Return the lines from the start of the data through the line with "(** A call postponed with [setTimeout]. *)". Include both of those lines and no others.

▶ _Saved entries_
--- START ---
Inductive ApiCall : Type :=
  | GetMessageLog (limit : nat)
  | GetChatContacts
  | GetChatHistory (chatType : ContactType) (chatId : string) (limit : nat)
  | PostChatSend (chatType : ContactType) (chatId : string) (text : string).

(** A call postponed with [setTimeout]. *)
Inductive Deferred : Type :=
  | LoadMessages (contact : Contact) (showLoading : bool).

Inductive Effect : Type :=
  | Request (call : ApiCall)
  | ConsoleError (label : string)
  | ConsoleLog (label : string)
  | Alert (text : string)
  | ScrollIntoView (behavior : ScrollBehavior)
  | SetTimeout (task : Deferred) (ms : nat).

Global Instance ScrollArg_eq_dec : EqDecision ScrollArg.
Proof. solve_decision. Defined.
Global Instance ScrollBehavior_eq_dec : EqDecision ScrollBehavior.
Proof. solve_decision. Defined.
Global Instance ApiCall_eq_dec : EqDecision ApiCall.
Proof. solve_decision. Defined.
Global Instance Deferred_eq_dec : EqDecision Deferred.
Proof. solve_decision. Defined.
Global Instance Effect_eq_dec : EqDecision Effect.
Proof. solve_decision. Defined.

(** ** Handlers: state, exceptions and a trace of effects *)

Inductive Outcome (A : Type) : Type :=
  | Returned (a : A)
  | Thrown (e : JsError).
Arguments Returned {A} a.
Arguments Thrown {A} e.

Definition Handler (A : Type) : Type :=
  ChatState → Outcome A * ChatState * list Effect.

Definition ret {A} (a : A) : Handler A := λ s, (Returned a, s, []).

Definition bind {A B} (m : Handler A) (k : A → Handler B) : Handler B :=
  λ s, match m s with
       | (Returned a, s1, fx1) =>
           match k a s1 with
           | (r, s2, fx2) => (r, s2, fx1 ++ fx2)
           end
       | (Thrown e, s1, fx1) => (Thrown e, s1, fx1)
       end.

Definition throw {A} (e : JsError) : Handler A := λ s, (Thrown e, s, []).
Definition get : Handler ChatState := λ s, (Returned s, s, []).
Definition modify (f : ChatState → ChatState) : Handler unit := λ s, (Returned tt, f s, []).
Definition emit (fx : Effect) : Handler unit := λ s, (Returned tt, s, [fx]).

(** [try { body } catch (error) { handler error }]: what [body] did before it
    threw stays done. *)
Definition try_catch {A} (body : Handler A) (handler : JsError → Handler A) : Handler A :=
  λ s, match body s with
       | (Returned a, s1, fx1) => (Returned a, s1, fx1)
       | (Thrown e, s1, fx1) =>
           match handler e s1 with
           | (r, s2, fx2) => (r, s2, fx1 ++ fx2)
           end
       end.

(** [try { body } finally { final }] *)
Definition try_finally {A} (body : Handler A) (final : Handler unit) : Handler A :=
  λ s, match body s with
       | (r, s1, fx1) =>
           match final s1 with
           | (Returned _, s2, fx2) => (r, s2, fx1 ++ fx2)
           | (Thrown e, s2, fx2) => (Thrown e, s2, fx1 ++ fx2)
           end
       end.

Global Instance Handler_ret : MRet Handler := @ret.
Global Instance Handler_bind : MBind Handler := λ A B k m, bind m k.

(** [await api.f(...)]: the request is issued, and the handler goes on with
    the response or throws the rejection. An [async] handler is run at the
    moment its request settles. *)
Definition await {A} (call : ApiCall) (response : JsError + A) : Handler A :=
  emit (Request call) ;;
  match response with
  | inl e => throw e
  | inr a => ret a
  end.

Definition when (b : bool) (m : Handler unit) : Handler unit :=
  if b then m else ret tt.

(** ** The effects and handlers of [ChatPage] *)

Definition setContacts (f : list Contact → list Contact) : Handler unit :=
  modify (set_contacts f).
Definition setSelectedContact (c : option Contact) : Handler unit :=
  modify (set_selectedContact c).
Definition setInputMessage (text : string) : Handler unit :=
  modify (set_inputMessage text).
Definition setLoading (b : bool) : Handler unit := modify (set_loading b).
Definition setSending (b : bool) : Handler unit := modify (set_sending b).
Definition setUnreadCounts (f : gmap string nat → gmap string nat) : Handler unit :=
  modify (set_unreadCounts f).
Definition setLastCheckedTime (t : Z) : Handler unit := modify (set_lastCheckedTime t).

(** [checkNewMessages], run with the response of [api.getMessageLog(50)] and
    the value [Date.now()] returns after it. The cursor compared against is
    the one captured by the closure. *)
Definition checkNewMessages (response : JsError + list LogMsg) (now : Z) : Handler unit :=
  try_catch
    (allMessages ← await (GetMessageLog 50) response;
     s ← get;
     let counts :=
       newUnreadCounts (capturedLastCheckedTime s) (viewedChats s)
                       (selectedContact s) allMessages in
     setUnreadCounts (mergeCounts counts);;
     setLastCheckedTime now;;
     setContacts (reconcileContacts allMessages counts))
    (λ error, emit (ConsoleError "Failed to check new messages:")).

(** The poll effect, run after the mount and after every change of
    [selectedContact]: a new closure is installed, which reads the
    [lastCheckedTime] of the current render. The effect also calls
    [checkNewMessages()] at once and every 3 seconds; each such call is a
    [PollTick] event when its request settles. *)
Definition pollEffect : Handler unit :=
  s ← get;
  modify (set_capturedLastCheckedTime (lastCheckedTime s)).

(** [scrollToBottom]: [messagesEndRef] is attached exactly when the chat area
    is rendered, that is when a contact is selected. *)
Definition scrollToBottom (behavior : ScrollArg) : Handler unit :=
  s ← get;
  match selectedContact s with
  | Some _ =>
      match behavior with
      | instant => emit (ScrollIntoView behavior_auto)
      | smooth => emit (ScrollIntoView behavior_smooth)
      end
  | None => ret tt
  end.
--- END ---
▶ _Exercise output_
Inductive ApiCall : Type :=
  | GetMessageLog (limit : nat)
  | GetChatContacts
  | GetChatHistory (chatType : ContactType) (chatId : string) (limit : nat)
  | PostChatSend (chatType : ContactType) (chatId : string) (text : string).

(** A call postponed with [setTimeout]. *)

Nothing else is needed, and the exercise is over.